Sunday, January 29, 2017

Lessons in Ratchet TV



Love & Hip Hop is a mess. But it’s my guilty pleasure and it’s definitely a great source for writing about self-esteem and womanhood. Recently, social media blew up after learning that after such a big wedding production last year,  Yandy Smith is not legally married to her children’s father Mendeeces because she never filed the paperwork. As a result, the mothers of  his other children couldn’t wait to condemn her for it. While the drama that resulted is ridiculous,  I still can empathize with the women, so I  won’t bash any of them  but I will defend Yandy’s choice 150%.  
First of all, I’ve been both the old baby momma and the new baby momma (Ugh, I despise that term). As the first baby mom I felt I was entitled to certain rights, that he loved me more that the next, that I was special. I was bitter because even though I called myself ending it with him, he was having a baby with someone he cheated on me with, supposedly when  we were  “on break.” ( Yeah ok, miss me with that one). I could forgive him, but not her.  So I went Petty Labelle on her, trying to make her jealous, keep him over later and a host of other dumb shit.  In my mind, she deserved to hurt the same way I did.Eventually I got my head out of my ass and realized that at the end of the day, I needed to focus on getting myself together, on healing from my own heartbreak instead of trying to cause it for someone else.

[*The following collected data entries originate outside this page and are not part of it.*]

(** * SecureSync: encrypted vault, key derivation and sync engine

    A shallow embedding of the extension's core modules

    - [src/sync/conflict-resolver.js]   (modules [ConflictResolver],
                                         [MergeBranches])
    - [src/crypto/vault.js]             (modules [Vault], [VaultAccess])
    - [src/crypto/encryption.js]        (modules [Encryption],
                                         [PasswordHash])
    - [src/sync/sync-service.js]        (module [SyncService])

    together with the part of the JavaScript platform they rely on
    (module [JS]: values, objects, [Map], [Date], [JSON.stringify]), and of
    the modules around them

    - [backend/routes/sync.js]          (module [SyncRoutes])
    - [src/storage/local-storage.js]    (module [LocalStorage])
    - [src/popup/popup.js]              (module [Popup])
    - [src/capture/bookmark-capture.js] (module [BookmarkCapture])
    - [src/auth/auth-service.js]        (module [AuthService]). *)

From Stdlib Require Import ZArith List String Ascii Bool Lia ZifyBool
  DecimalString.
Import ListNotations.

Local Open Scope Z_scope.

(* ===================================================================== *)
(** * The JavaScript platform: values, objects, Map, Date                 *)
(* ===================================================================== *)

Module JS.

(** Primitive values held in the properties of a vault item.  Numbers are
    the integral ones (timestamps, versions); [NaN] only arises as the
    result of [Date.prototype.getTime] and is modelled there. *)
Inductive value : Type :=
| VUndefined
| VNull
| VBool (b : bool)
| VNum (n : Z)
| VStr (s : string).

(** [SameValueZero], the equality used by [Map] and [Set] keys, and [===]
    coincide on these values with structural equality. *)
Definition value_eqb (a b : value) : bool :=
  match a, b with
  | VUndefined, VUndefined => true
  | VNull, VNull => true
  | VBool x, VBool y => Bool.eqb x y
  | VNum x, VNum y => Z.eqb x y
  | VStr x, VStr y => String.eqb x y
  | _, _ => false
  end.

(** A plain object: its own enumerable string-keyed properties in
    insertion order. *)
Definition obj : Type := list (string * value).

(** [o.k] / [o[k]]: [undefined] when the property is absent. *)
Fixpoint get (k : string) (o : obj) : value :=
  match o with
  | [] => VUndefined
  | (k', v) :: o' => if String.eqb k' k then v else get k o'
  end.

(** [o.hasOwnProperty(k)]. *)
Fixpoint has (k : string) (o : obj) : bool :=
  match o with
  | [] => false
  | (k', _) :: o' => String.eqb k' k || has k o'
  end.

(** [o[k] = v]: an existing property keeps its position and takes the new
    value, a new one is added last. *)
Fixpoint set (k : string) (v : value) (o : obj) : obj :=
  match o with
  | [] => [(k, v)]
  | (k', v') :: o' =>
      if String.eqb k' k then (k', v) :: o' else (k', v') :: set k v o'
  end.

 As the new baby momma I thought I was special for a hot second. Once more I learned (first hand and through the lives of others)  about child support, and baby mommas who were angry and bitter, who misused child support  and those who needed every dime. But I also knew baby mommas who were over it and happy with their lives.  At different points in my life I was one who asked for nothing, and also who asked for basics,who demanded equal responsibility.
Based on what I learned about relatonships and self-worth over the last 17 years I respect Yandy for not signing that paperwork. When you marry someone you marry their debt and their credit score. If they don’t have their finances in order, you could in fact wind up paying child support, or the IRS, or extra insurance for their speeding tickets. The reality is, sometimes things don’t work out, and as woman we have to  protect and plan.  Enough us aren’t taught to protect our coins, get prenuptial agreements, invest. We are told to be loving and caring, to put everyone’s needs before our own.  F%ck that.  Happy endings are ideal but not promised and that is why collectively we have to do better, plan more intelligently. I don’t doubt Yandy’s love and devotion to her “husband”  because it’s possible to truly be invested in a man but still be equally invested in yourself. I hope the younger demographic watching takes notes on how to handle finances  and how to NOT handle relationships with women who are mothers to your children’s siblings.